Priceline Pharmacy Dubbo partner Mark Rugendyke is hoping the government doesn’t go ahead with a $5 increase on prescriptions. Photo: BELINDA SOOLEA $5 INCREASE to the cost of prescriptions could force some people to go without important medication and potentially put them at risk of greater health problems, according to one local pharmacist.
Priceline Pharmacy Dubbo partner Mark Rugendyke said he was already seeing people prioritise prescriptions and juggle when they renewed them and he was expecting that would get worse.
He said the best outcome for everyone would be if the government scrapped the plan to introduce the increases on January 1, 2017.
Under the proposal, tabled in the federal budget on Tuesday, pensioners would be asked to pay an extra 80 cents per prescription, while other consumers would be slugged an additional $5.
The same proposal was made in the 2015-16 budget but Health Minister Sussan Ley said it was scrapped because it wasn’t going to make it through the senate.
Mr Rugendyke said the increases would place a strain on some customers.
“I go back to the days when prescriptions cost $3.20 and for a pensioner, they cost nothing,” he said.
“We are already seeing people who come in and say they can afford this one but I will have to skip this one until next week which is a sub-optimal situation. This is just going to lead to other health complications and put more pressure on the hospital system.”
Families could be among those who are hardest hit by the increases, with the possibility of a paying hundreds of dollars extra per year if there are several prescriptions required.

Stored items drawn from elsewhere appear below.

(** X6: the first site visit that fails ends the call: the exception of that
    visit is the result, the lines of the sites completed before it stay on
    the console, and the sites after it are never visited. *)
Theorem get_visibility_stops_at_first_failure (sky : Skyfield)
    (facility : FacilityRegistry) (self : Target)
    (start_time end_time : datetime) (interval : Z)
    (planets : Ephemeris sky) (ts : Timescale sky)
    (completed rest : list (string * site_details))
    (item : string * site_details)
    (rows : list (Angle sky * Angle sky * Distance sky)) (e : exn) :
  load sky "de421.bsp" = inr planets →
  load_timescale sky = inr ts →
  all_sites facility = completed ++ item :: rest →
  Forall2 (λ site r, visit_site sky planets ts self start_time interval site =
                     (site_lines r, inr tt)) completed rows →
  outcome (visit_site sky planets ts self start_time interval item) = inl e →
  get_visibility sky facility self start_time end_time interval =
  (rows ≫= site_lines, inl e).
Proof.
  intros Hload Hts Hsites Hcompleted Hitem.
  destruct (visit_site_cases sky planets ts self start_time interval item)
    as [[r Hr]|(e' & Hr)]; rewrite Hr in Hitem; unfold outcome in Hitem;
    simpl in Hitem; simplify_eq. rename Hr into Hitem.
  rewrite get_visibility_all_sites, Hload, Hts, Hsites.
  unfold lift. unfold mbind at 1 2, M_bind at 1 2. simpl.
  rewrite (for_each_first_failure _ site_lines completed rest item rows [] e)
    by done.
  unfold mbind at 1, M_bind. by rewrite !app_nil_r.
Qed.

Lemma get_visibility_stops_at_first_failure_witness :
  get_visibility strict_sky three_sites kelt16b
    new_year_2024 one_hour_later 20 =
  ([@PrintAngle strict_sky [45; 45; 45];
    @PrintAngle strict_sky [180; 180; 180];
    @PrintDistance strict_sky [1; 1; 1];
    PrintBlank],
   inl (Exception "TypeError" "missing coordinate")).
Proof.
  apply (get_visibility_stops_at_first_failure strict_sky three_sites kelt16b
           new_year_2024 one_hour_later 20 tt tt
           [("Mount Hopkins", [("latitude", 31.6%float); ("longitude", (-110.6)%float)])]
           [("Cerro Pachon", [("latitude", (-30.25)%float); ("longitude", (-70.75)%float)])]
           ("Unsurveyed", [("longitude", 17.0%float)])
           [([45; 45; 45], [180; 180; 180], [1; 1; 1])]);
    try reflexivity.
  repeat constructor.
Defined.

(** X7: once the ephemeris and the timescale are loaded, the call completes
    exactly when every site visit of every facility completes. *)
Theorem get_visibility_completes_iff (sky : Skyfield)
    (facility : FacilityRegistry) (self : Target)
    (start_time end_time : datetime) (interval : Z)
    (planets : Ephemeris sky) (ts : Timescale sky) :
  load sky "de421.bsp" = inr planets →
  load_timescale sky = inr ts →
  (outcome (get_visibility sky facility self start_time end_time interval) =
     inr PyNone
   ↔ Forall (λ site, outcome (visit_site sky planets ts self start_time
                                interval site) = inr tt)
            (all_sites facility)).
Proof.
  intros Hload Hts.
  rewrite get_visibility_all_sites, Hload, Hts, <- for_each_ok_iff.
  unfold lift. unfold mbind at 1 2, M_bind at 1 2. simpl.
  destruct (for_each (all_sites facility) _) as [out [e|[]]];
    unfold outcome, mbind, M_bind; simpl; split; done.
Qed.

Lemma get_visibility_completes_iff_witness :
  Forall (λ site, outcome (visit_site stub_sky tt tt kelt16b new_year_2024
                             10 site) = inr tt)
         (all_sites three_sites).
Proof.
  apply (get_visibility_completes_iff stub_sky three_sites kelt16b
           new_year_2024 one_hour_later 10 tt tt); reflexivity.
Defined.

(** ** The samples, by position *)

(** X8: for a positive interval and a start_time whose last sample is not
    after [datetime.max], the sample at position i (from 0) is
    start_time + i * interval minutes, and there is one exactly when
    i * interval < 60; so the samples start at start_time, go up, and all
    lie in the hour that begins at start_time; an interval of 60 minutes or
    more leaves the single sample start_time. *)
Theorem time_samples_by_position (start_time interval : Z) :
  0 < interval → valid_datetime start_time →
  start_time + timedelta_minutes (59 / interval * interval) ≤ datetime_max →
  ∃ samples : list datetime,
    time_samples start_time interval = inr samples
    ∧ (∀ (i : nat) (d : datetime),
         samples !! i = Some d ↔
         Z.of_nat i * interval < 60
         ∧ d = start_time + timedelta_minutes (Z.of_nat i * interval))
    ∧ (∀ d, d ∈ samples →
            start_time ≤ d < start_time + timedelta_minutes 60
            ∧ valid_datetime d)
    ∧ (∀ (i j : nat) (d d' : datetime),
         samples !! i = Some d → samples !! j = Some d' →
         (i < j)%nat → d < d')
    ∧ (60 ≤ interval → samples = [start_time]).
Proof.
  intros Hpos [Hlo _] Hhi.
  assert (Hat : ∀ (i : nat) (d : datetime),
    ((λ k, start_time + timedelta_minutes (k * interval)) <$>
       seqZ 0 (59 / interval + 1)) !! i = Some d ↔
    Z.of_nat i * interval < 60
    ∧ d = start_time + timedelta_minutes (Z.of_nat i * interval)).
  { intros i d. rewrite list_lookup_fmap, fmap_Some.
    setoid_rewrite lookup_seqZ.
    pose proof (multiple_below 60 interval (Z.of_nat i) Hpos) as Hm.
    change (60 - 1) with 59 in Hm. split.
    - intros (k & [-> Hlt] & ->). split; [by apply Hm | done].
    - intros [Hlt ->]. exists (Z.of_nat i). split; [|done].
      split; [done | by apply Hm]. }
  eexists. split; [by apply time_samples_in_range|].
  split_and!.
  - exact Hat.
  - intros d Hd. apply list_elem_of_lookup in Hd as [i Hi].
    apply Hat in Hi as [Hlt ->].
    pose proof (multiple_below 60 interval (Z.of_nat i) Hpos) as Hm.
    change (60 - 1) with 59 in Hm. apply Hm in Hlt.
    unfold valid_datetime, timedelta_minutes in *. nia.
  - intros i j d d' Hi Hj Hij.
    apply Hat in Hi as [_ ->]. apply Hat in Hj as [_ ->].
    unfold timedelta_minutes. nia.
  - intros Hbig.
    replace (59 / interval) with 0 by (symmetry; apply Z.div_small; lia).
    rewrite seqZ_cons, seqZ_nil by lia. simpl. f_equal.
    unfold timedelta_minutes. lia.
Qed.

Lemma time_samples_by_position_witness :
  0 < 90 ∧ valid_datetime datetime_max
  ∧ time_samples datetime_max 90 = inr [datetime_max].
Proof.
  assert (Hvalid : valid_datetime datetime_max) by (by vm_compute).
  split; [lia|]. split; [exact Hvalid|].
  destruct (time_samples_by_position datetime_max 90)
    as (samples & Hts & _ & _ & _ & Hone); [lia | exact Hvalid | by vm_compute |].
  rewrite Hts, Hone by lia. reflexivity.
Defined.

(** ** The registry *)

Lemma visit_site_ignores_the_name sky planets ts self start_time interval
    (item : string * site_details) :
  visit_site sky planets ts self start_time interval item =
  visit_site sky planets ts self start_time interval ("", item.2).
Proof. by destruct item. Qed.

(** X9: the names of the facilities and of the sites play no part: two
    registries whose sites have, in order, the same coordinates give the
    same printed lines and the same result, so nothing in the output tells
    which site a block of lines belongs to. *)
Theorem get_visibility_ignores_site_names (sky : Skyfield)
    (facility facility' : FacilityRegistry) (self : Target)
    (start_time end_time : datetime) (interval : Z) :
  (all_sites facility).*2 = (all_sites facility').*2 →
  get_visibility sky facility self start_time end_time interval =
  get_visibility sky facility' self start_time end_time interval.
Proof.
  intros Hsame. rewrite !get_visibility_all_sites.
  destruct (load sky "de421.bsp") as [e|planets]; [done|].
  destruct (load_timescale sky) as [e|ts]; [done|].
  unfold lift. unfold mbind at 1 2 4 5, M_bind at 1 2 4 5.
  assert (Hloop : ∀ l : list (string * site_details),
    for_each l (visit_site sky planets ts self start_time interval) =
    for_each (l.*2) (λ d, visit_site sky planets ts self start_time interval ("", d))).
  { intros l. rewrite for_each_fmap. apply for_each_ext.
    intros item _. apply visit_site_ignores_the_name. }
  by rewrite (Hloop (all_sites facility)), (Hloop (all_sites facility')), Hsame.
Qed.

Lemma get_visibility_ignores_site_names_witness :
  all_sites one_site ≠ all_sites one_site_renamed
  ∧ get_visibility stub_sky one_site kelt16b new_year_2024 one_hour_later 10 =
    get_visibility stub_sky one_site_renamed kelt16b new_year_2024 one_hour_later 10.
Proof.
  split; [discriminate|].
  by apply get_visibility_ignores_site_names.
Defined.

Lemma all_sites_app (first second : list string)
    (sites : string → list (string * site_details)) :
  all_sites {| get_service_classes := first ++ second;
               get_observing_sites := sites |} =
  all_sites {| get_service_classes := first; get_observing_sites := sites |}
  ++ all_sites {| get_service_classes := second; get_observing_sites := sites |}.
Proof. unfold all_sites. simpl. apply bind_app. Qed.

(** X10: facilities are processed one after the other: when the call
    completes for the facilities [first], the call for [first ++ second]
    prints the same lines followed by those of the call for [second], and
    ends as the call for [second] does. *)
Theorem get_visibility_facilities_in_sequence (sky : Skyfield)
    (first second : list string)
    (sites : string → list (string * site_details)) (self : Target)
    (start_time end_time : datetime) (interval : Z)
    (out : list (printed sky)) :
  get_visibility sky
    {| get_service_classes := first; get_observing_sites := sites |}
    self start_time end_time interval = (out, inr PyNone) →
  get_visibility sky
    {| get_service_classes := first ++ second; get_observing_sites := sites |}
    self start_time end_time interval =
  (out ++ stdout (get_visibility sky
                    {| get_service_classes := second; get_observing_sites := sites |}
                    self start_time end_time interval),
   outcome (get_visibility sky
              {| get_service_classes := second; get_observing_sites := sites |}
              self start_time end_time interval)).
Proof.
  rewrite !get_visibility_all_sites, all_sites_app.
  generalize
    (all_sites {| get_service_classes := first; get_observing_sites := sites |})
    (all_sites {| get_service_classes := second; get_observing_sites := sites |}).
  intros l1 l2.
  destruct (load sky "de421.bsp") as [e|planets]; [done|].
  destruct (load_timescale sky) as [e|ts]; [done|].
  pose proof (for_each_app l1 l2
                (visit_site sky planets ts self start_time interval)) as Happ.
  unfold lift, stdout, outcome, mbind, M_bind, mret, M_ret in *. simpl in *.
  rewrite Happ.
  destruct (for_each l1 _) as [out1 [e|[]]]; simpl; [done|].
  rewrite app_nil_r. intros [= <-].
  destruct (for_each l2 _) as [out2 [e|[]]]; simpl;
    by rewrite ?app_nil_r, ?app_assoc.
Qed.
(** * odmantic.model: the schema deriver and the instance codec

    A shallow embedding of [odmantic/model.py]: the helpers
    [is_valid_odm_field], [to_snake_case] and [find_duplicate_key], the
    class-definition hook [ModelMetaclass.__new__], and the two codec
    operations [Model.parse_doc] and [Model.doc].

    Python dictionaries keep insertion order, and the order decides which
    error is raised first and which duplicate is reported, so they are
    association lists here; Python sets are [gset string]. *)

From Stdlib Require Import Ascii String List Bool Arith Lia ZArith.
From stdpp Require Import base decidable option list strings gmap.
Import ListNotations.

Set Warnings "-register-all,-clear-no-such-hyp".

Local Open Scope string_scope.
Local Open Scope list_scope.

(** ** Strings *)

Module Str.

Definition code (c : ascii) : nat := nat_of_ascii c.

(** The character classes of the two patterns: [[A-Z]], [[a-z]],
    [[a-z0-9]], and [.] (anything but a newline). *)
Definition is_upper (c : ascii) : bool := ((65 <=? code c) && (code c <=? 90))%nat.
Definition is_lower (c : ascii) : bool := ((97 <=? code c) && (code c <=? 122))%nat.
Definition is_digit (c : ascii) : bool := ((48 <=? code c) && (code c <=? 57))%nat.
Definition is_dot (c : ascii) : bool := negb (code c =? 10)%nat.

(** [s.isascii()] *)
Definition is_ascii_char (c : ascii) : bool := (code c <? 128)%nat.

Fixpoint is_ascii (s : string) : bool :=
  match s with
  | EmptyString => true
  | String c s' => is_ascii_char c && is_ascii s'
  end.

(** A string of ASCII letters and digits. *)
Definition is_alnum_char (c : ascii) : bool :=
  is_upper c || is_lower c || is_digit c.

Fixpoint is_alnum (s : string) : bool :=
  match s with
  | EmptyString => true
  | String c s' => is_alnum_char c && is_alnum s'
  end.

(** [s.lower()] for a string of ASCII characters ([is_ascii]).  Python
    lower-cases the letters outside ASCII as well, which needs the tables of
    Unicode; here the other bytes are left as they are, so this is Python's
    [lower] on ASCII strings only, and what is stated of a lower-cased
    string is stated of an ASCII string. *)
Definition lower_char (c : ascii) : ascii :=
  if is_upper c then ascii_of_nat (code c + 32)%nat else c.

Fixpoint lower (s : string) : string :=
  match s with
  | EmptyString => EmptyString
  | String c s' => String (lower_char c) (lower s')
  end.

(** [s.startswith(p)] *)
Fixpoint startswith (p s : string) : bool :=
  match p, s with
  | EmptyString, _ => true
  | String a p', String b s' => Ascii.eqb a b && startswith p' s'
  | String _ _, EmptyString => false
  end.

(** [s.endswith(p)] *)
Definition endswith (p s : string) : bool :=
  startswith (String.rev p) (String.rev s).

(** [s[:-n]] for [n > 0] *)
Definition drop_last (n : nat) (s : string) : string :=
  String.substring 0 (String.length s - n)%nat s.

End Str.

(** ** Dictionaries *)

Abbreviation dict V := (list (string * V)).

Section Dict.
Context {V : Type}.

(** [d.get(k)] *)
Fixpoint dict_get (k : string) (d : dict V) : option V :=
  match d with
  | [] => None
  | (k', v) :: d' => if String.eqb k k' then Some v else dict_get k d'
  end.

(** [k in d] *)
Definition dict_mem (k : string) (d : dict V) : bool :=
  match dict_get k d with Some _ => true | None => false end.

(** [d[k] = v]: an existing key keeps its position, a new key goes last. *)
Fixpoint dict_set (k : string) (v : V) (d : dict V) : dict V :=
  match d with
  | [] => [(k, v)]
  | (k', v') :: d' =>
      if String.eqb k k' then (k, v) :: d' else (k', v') :: dict_set k v d'
  end.

Definition dict_keys (d : dict V) : list string := map fst d.
Definition dict_values (d : dict V) : list V := map snd d.

End Dict.

(** ** [is_valid_odm_field] *)

Definition is_valid_odm_field (name : string) : bool :=
  negb (Str.startswith "__" name) && negb (Str.endswith "__" name).

(** ** [to_snake_case]

    [re.sub] replaces the leftmost matches, left to right, without overlap,
    and resumes scanning where the previous match ended. *)

(** [re.sub("(.)([A-Z][a-z]+)", r"\1_\2", s)].  A match needs three
    characters [c0 c1 c2] with [c0] not a newline, [c1] upper case and [c2]
    lower case; the greedy [[a-z]+] then swallows the lower-case letters that
    follow.  [in_match] is true while the scan is inside that run. *)
Fixpoint re_sub_word (in_match : bool) (s : string) : string :=
  match s with
  | EmptyString => EmptyString
  | String c0 s1 =>
      if in_match && Str.is_lower c0 then String c0 (re_sub_word true s1)
      else
        match s1 with
        | String c1 (String c2 s3) =>
            if Str.is_dot c0 && Str.is_upper c1 && Str.is_lower c2
            then String c0 (String "_" (String c1 (String c2 (re_sub_word true s3))))
            else String c0 (re_sub_word false s1)
        | _ => String c0 (re_sub_word false s1)
        end
  end.

(** [re.sub("([a-z0-9])([A-Z])", r"\1_\2", s)] *)
Fixpoint re_sub_hump (s : string) : string :=
  match s with
  | EmptyString => EmptyString
  | String c0 s1 =>
      match s1 with
      | String c1 s2 =>
          if (Str.is_lower c0 || Str.is_digit c0) && Str.is_upper c1
          then String c0 (String "_" (String c1 (re_sub_hump s2)))
          else String c0 (re_sub_hump s1)
      | EmptyString => String c0 EmptyString
      end
  end.

Definition to_snake_case (s : string) : string :=
  let tmp := re_sub_word false s in
  Str.lower (re_sub_hump tmp).

(** ** Values, types and classes *)

(** Run-time values: what a raw document holds and what an instance holds.
    [VModel n d] is an instance of the schema-class named [n] whose field
    values are [d]; [VObject r] is an object of any other kind, told by its
    [repr]. *)
Inductive value : Type :=
  | VNone
  | VInt (z : Z)
  | VStr (s : string)
  | VObjectId (n : N)
  | VList (l : list value)
  | VDict (d : dict value)
  | VModel (cls_name : string) (d : dict value)
  | VObject (repr : string).        (* any other object *)

(** The validation engine (pydantic) is outside the repository; what is
    taken from it follows the spec's account of its interface.

    What the validation layer does for a key that the input lacks: the field
    is required, or the field has a default ([default], or the product of
    [default_factory]). *)
Inductive FieldDefault : Type :=
  | Required
  | Default (v : value).

(** An entry of pydantic's [__fields__]. *)
Record ModelField (T : Type) : Type := mkModelField {
  type_ : T;
  field_default : FieldDefault
}.
Arguments mkModelField {T}.
Arguments type_ {T}.
Arguments field_default {T}.

(** Modelled from the spec: the field descriptors of [odmantic.fields] and
    [odmantic.reference], which the sources do not include.  A descriptor
    ([ODMBaseField]) is a tagged variant: a plain field holds its document
    key and whether it is primary, a reference holds its document key and the
    class it points at.

    With them come the class objects that the metaclass builds ([Class], with
    the attributes that the codec reads: [__name__], [__odm_fields__],
    [__bson_serialized_fields__], [__primary_key__] and the validation
    engine's [__fields__]) and the objects that occur as annotations
    ([pytype]).  [TClass n b m] is a class: [b] tells whether
    [BSONSerializedField] is among its [__bases__], [m] is [Some c] when it
    is a subclass of [Model].  [TPyObject] is [pydantic.types.PyObject].
    [TUntouched] is an instance of one of [UNTOUCHED_TYPES]; [TGeneric] is
    any other annotation object that can be hashed (it is not a class and
    has no [__bases__]), [TUnhashable] one that cannot, such as the list
    [[int]]. *)
Inductive ODMBaseField : Type :=
  | ODMField (primary_field : bool) (key_name : string)
  | ODMReference (model : Class) (key_name : string)
with Class : Type :=
  | MkClass (name : string)
            (odm_fields : dict ODMBaseField)
            (bson_serialized_fields : gset string)
            (primary_key : string)
            (fields : dict (ModelField pytype))
with pytype : Type :=
  | TClass (name : string) (bson_base : bool) (model : option Class)
  | TPyObject
  | TUntouched
  | TGeneric (name : string)
  | TUnhashable.

Definition cls_name (c : Class) : string :=
  match c with MkClass n _ _ _ _ => n end.
Definition cls_odm_fields (c : Class) : dict ODMBaseField :=
  match c with MkClass _ f _ _ _ => f end.
Definition cls_bson_serialized_fields (c : Class) : gset string :=
  match c with MkClass _ _ b _ _ => b end.
Definition cls_primary_key (c : Class) : string :=
  match c with MkClass _ _ _ p _ => p end.
Definition cls_fields (c : Class) : dict (ModelField pytype) :=
  match c with MkClass _ _ _ _ f => f end.

(** [field.key_name] *)
Definition key_name (f : ODMBaseField) : string :=
  match f with
  | ODMField _ k => k
  | ODMReference _ k => k
  end.

(** [isinstance(field, ODMReference)] *)
Definition is_reference (f : ODMBaseField) : bool :=
  match f with
  | ODMField _ _ => false
  | ODMReference _ _ => true
  end.

(** [field.primary_field]; a reference is never primary. *)
Definition is_primary (f : ODMBaseField) : bool :=
  match f with
  | ODMField p _ => p
  | ODMReference _ _ => false
  end.

(** A callable given as [default_factory]. *)
Inductive Callable : Type :=
  | CType (t : pytype)
  | CFunction (id : nat).

(** pydantic's [FieldInfo], as [pydantic.Field(...)] returns it. *)
Record FieldInfo : Type := mkFieldInfo {
  fi_default : option value;
  fi_default_factory : option Callable
}.

(** Modelled from the spec: the field-configuration object of
    [odmantic.fields] ([NODMFieldInfo]: the validation-engine specification
    that it wraps, [primary_field] and [key_name]) and the
    reference-configuration object of [odmantic.reference]
    ([NODMReferenceInfo]: [key_name]), which the sources do not include.
    With them, the other things that a class body binds to a name. *)
Inductive nsvalue : Type :=
  | NODMFieldInfo (pydantic_field_info : FieldInfo)
                  (primary_field : bool) (key_name : option string)
  | NODMReferenceInfo (key_name : option string)
  | NUndefined
  | NPDFieldInfoClass               (* the class [pydantic.fields.FieldInfo] itself *)
  | NPDFieldInfo (fi : FieldInfo)   (* one of its instances *)
  | NUntouched                      (* function, property, classmethod, staticmethod *)
  | NValue (v : value)
  | NAnnotations (a : dict pytype)
  | NOdmFields (f : dict ODMBaseField)
  | NReferences (r : list string)
  | NBsonFields (b : gset string).

(** [isinstance(value, UNTOUCHED_TYPES)] on a bound value *)
Definition is_untouched_value (v : nsvalue) : bool :=
  match v with NUntouched => true | _ => false end.

(** [isinstance(field_type, UNTOUCHED_TYPES)] on an annotation *)
Definition is_untouched_type (t : pytype) : bool :=
  match t with TUntouched => true | _ => false end.

(** [field_type != PyObject] *)
Definition is_not_PyObject (t : pytype) : bool :=
  match t with TPyObject => false | _ => true end.

(** [BSONSerializedField in getattr(field_type, "__bases__", ())] *)
Definition has_bson_base (t : pytype) : bool :=
  match t with TClass _ b _ => b | _ => false end.

(** [hash(v)] returns: a dictionary can be looked up at [v]. *)
Definition is_hashable (t : pytype) : bool :=
  match t with TUnhashable => false | _ => true end.

(** ** Errors *)

Inductive error : Type :=
  | MultiplePrimaryKeys (name : string)
  | ReferenceOnNonModel (field_name name : string)
  | IssubclassArgNotClass
  | UnhashableType
  | UseOdmanticField
  | UnhandledFieldDefinition (name : string) (value : nsvalue)
  | DuplicateKeyName (key name : string)
  | KeyError (key : string)
  | NotSubscriptable
  | AttributeError
  | ValidationError.

Inductive result (A : Type) : Type :=
  | Ok (a : A)
  | Raise (e : error).
Arguments Ok {A}.
Arguments Raise {A}.

Definition bind {A B : Type} (m : result A) (k : A -> result B) : result B :=
  match m with
  | Ok a => k a
  | Raise e => Raise e
  end.

Notation "'do' x <- m ; k" := (bind m (fun x => k))
  (at level 10, x name, m at level 100, k at level 200).

(** A loop whose body may raise: the first error ends it. *)
Section ForEach.
Context {S A : Type}.
Variable body : S -> A -> result S.

Fixpoint for_each (l : list A) (st : S) : result S :=
  match l with
  | [] => Ok st
  | a :: l' => do st' <- body st a; for_each l' st'
  end.

End ForEach.

(** ** [find_duplicate_key] *)

Fixpoint find_duplicate_key_from (seen : gset string) (fields : list ODMBaseField)
  : option string :=
  match fields with
  | [] => None
  | f :: fields' =>
      if decide (key_name f ∈ seen) then Some (key_name f)
      else find_duplicate_key_from ({[ key_name f ]} ∪ seen) fields'
  end.

Definition find_duplicate_key (fields : list ODMBaseField) : option string :=
  find_duplicate_key_from ∅ fields.

(** ** [ModelMetaclass.__new__] *)

(** The local variables of the metaclass while it walks the class body. *)
Record scan : Type := mkScan {
  s_primary_field : option string;
  s_odm_fields : dict ODMBaseField;
  s_references : list string;
  s_bson_serialized_fields : gset string;
  s_namespace : dict nsvalue
}.
(** X10. A returning [addQuestion] appends one question to its quiz: the
    question carries the given points, or 1 when none are given, always
    between 1 and 10, and the quiz's total grows by as much; the questions
    of other quizzes, the quizzes and the attempts are as before.  A call
    that throws writes nothing. *)
Theorem addQuestion_grows_one_quiz newId d st st' :
  (forall q,
      addQuestion newId d st = (st', Ok q) ->
      q_id q = newId
      /\ q_points q = default 1 (qc_points d)
      /\ 1 <= q_points q <= 10
      /\ is_Some (quizzes st !! qc_quizId d)
      /\ questions_of st' (qc_quizId d) = (questions_of st (qc_quizId d) ++ [q])%list
      /\ total_points (questions_of st' (qc_quizId d))
         = total_points (questions_of st (qc_quizId d)) + q_points q
      /\ (forall other, other <> qc_quizId d ->
                        questions_of st' other = questions_of st other)
      /\ quizzes st' = quizzes st /\ attempts st' = attempts st)
  /\ (forall e, addQuestion newId d st = (st', Err e) -> st' = st).
Proof.
  split.
  - intros q Hadd.
    assert (Hpts : 1 <= default 1 (qc_points d) <= 10).
    { destruct (validate_questionCreate d) as [v|e] eqn:Hv.
      - pose proof (validated_points d v Hv) as Hp.
        unfold validate_questionCreate in Hv.
        destruct (questionCreate_violations d); [|discriminate].
        injection Hv as <-. exact Hp.
      - unfold addQuestion in Hadd. rewrite Hv in Hadd. discriminate. }
    revert Hadd. rewrite addQuestion_unfold.
    destruct (questionCreate_violations d); [|discriminate].
    destruct (quizzes st !! qc_quizId d) eqn:Hq; [|discriminate].
    destruct (existsb _ _); [discriminate|].
    intros [= <- <-]. cbn [q_id q_points].
    split; [reflexivity|]. split; [reflexivity|]. split; [exact Hpts|].
    split; [eauto|].
    rewrite questions_of_snoc. cbn [q_quizId].
    rewrite bool_decide_eq_true_2 by reflexivity.
    split; [reflexivity|]. split.
    { rewrite total_points_app. f_equal. }
    split; [|split; reflexivity].
    intros other Ho. rewrite questions_of_snoc. cbn [q_quizId].
    rewrite bool_decide_eq_false_2; [reflexivity|congruence].
  - intros e. rewrite addQuestion_unfold.
    destruct (questionCreate_violations d); [|now intros [= <- _]].
    destruct (quizzes st !! qc_quizId d); [|now intros [= <- _]].
    destruct (existsb _ _); [now intros [= <- _]|discriminate].
Qed.
Fixpoint run_ops (s : recv_buffer_sequence) (ops : list seq_op)
    : M mem (recv_buffer_sequence * list ptr) :=
  match ops with
  | [] => mret (s, [])
  | op :: ops =>
      r ← run_op s op;
      r' ← run_ops r.1 ops;
      mret (r'.1, r.2 ++ r'.2)
  end.

Definition queue_op (st : list ptr * gset ptr) (op : seq_op)
    : option ((list ptr * gset ptr) * list ptr) :=
  let '(l, held) := st in
  match op, l with
  | OpPush p, _ => if decide (p ∈ held) then Some ((l ++ [p], held ∖ {[p]}), []) else None
  | OpPop, p :: l => Some ((l, {[p]} ∪ held), [p])
  | OpPop, [] => None
  end.

Fixpoint queue_ops (st : list ptr * gset ptr) (ops : list seq_op)
    : option ((list ptr * gset ptr) * list ptr) :=
  match ops with
  | [] => Some (st, [])
  | op :: ops =>
      '(st1, o1) ← queue_op st op;
      '(st2, o2) ← queue_ops st1 ops;
      Some (st2, o1 ++ o2)
  end.

(** The concrete state represents the abstract one. *)
Record queue_rep (m : mem) (s : recv_buffer_sequence) (st : list ptr * gset ptr) : Prop := {
  qr_seq : seq_rep m s st.1;
  qr_held p : p ∈ st.2 → detached m p ∧ p ∉ p_sentry_ s :: st.1;
}.

(** ** A concrete memory: two sequences and five blocks

    Blocks 1 to 3 hold the bytes [1; 2], [] and [3; 4; 5]; the first sequence
    holds blocks 1 and 2, the second holds block 3, and blocks 4 and 5 are
    detached. *)
Definition fill (capacity : Z) (bytes : list Z) : M mem ptr :=
  p ← recv_buffer_new capacity;
  write_block p 0 bytes ;;
  set_len p (Z.of_nat (length bytes)) ;;
  mret p.

Definition sample : M mem (recv_buffer_sequence * recv_buffer_sequence) :=
  s1 ← sequence_new;
  s2 ← sequence_new;
  p1 ← fill 4 [1; 2];
  p2 ← fill 4 [];
  p3 ← fill 8 [3; 4; 5];
  p4 ← fill 2 [6];
  p5 ← fill 2 [7];
  s1 ← push_back s1 p1;
  s1 ← push_back s1 p2;
  s2 ← push_back s2 p3;
  mret (s1, s2).

Definition sample_mem : mem := Eval vm_compute in (sample mem_init).2.
Definition sample_s1 : recv_buffer_sequence := Seq 64 128 164 2.
Definition sample_s2 : recv_buffer_sequence := Seq 96 200 200 1.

“If you have somebody who needs four scripts a month, and we see plenty in that situation, that is an extra $20 a month and $240 a year. If you are on a fairly limited income and have children at school, that places a lot of pressure on the budget,” Mr Rugendyke said.
Mr Rugendyke said script numbers and pharmacy income were down but said he was more concerned with the social impact.
“We don’t want to end up in the same situation as the [United] States where if people can’t afford a medication they just don’t use it.
“If people end up in hospital because they haven’t been able to afford medication then that is moving the costs to the hospital, which is funded by the state government, that’s not solution either.
What is being listed as a $650 million saving for the government could end up costing them much more if it does lead to more hospitalisations.
“We saw when paracetamol came off the PBS list, people started buying the paracetamol plus codeine, which had its own side effects, but also cost significantly more so down the track the government ended up putting paracetamol back on the PBS,” Mr Rugendyke said.
“There are parallels between the two and it shows there can be a sting in the tail of these policies with the net effect that it ends up costing the government more.”
Health Minister Sussan Ley said the government was looking at alternative ways to save money rather than trying to push through the prescription increase.
“Quite simply a replacement policy had to be put on the table before the measure can be officially removed,” Ms Ley said.
“We obviously have to find new ways to pay for the savings and we continue work to find a common sense alternative.
“However, our priority over the past 12 months has been implementing new reforms that make medicines cheaper by as much as $20 per scriptand listing $3 billion worth of new medicines.”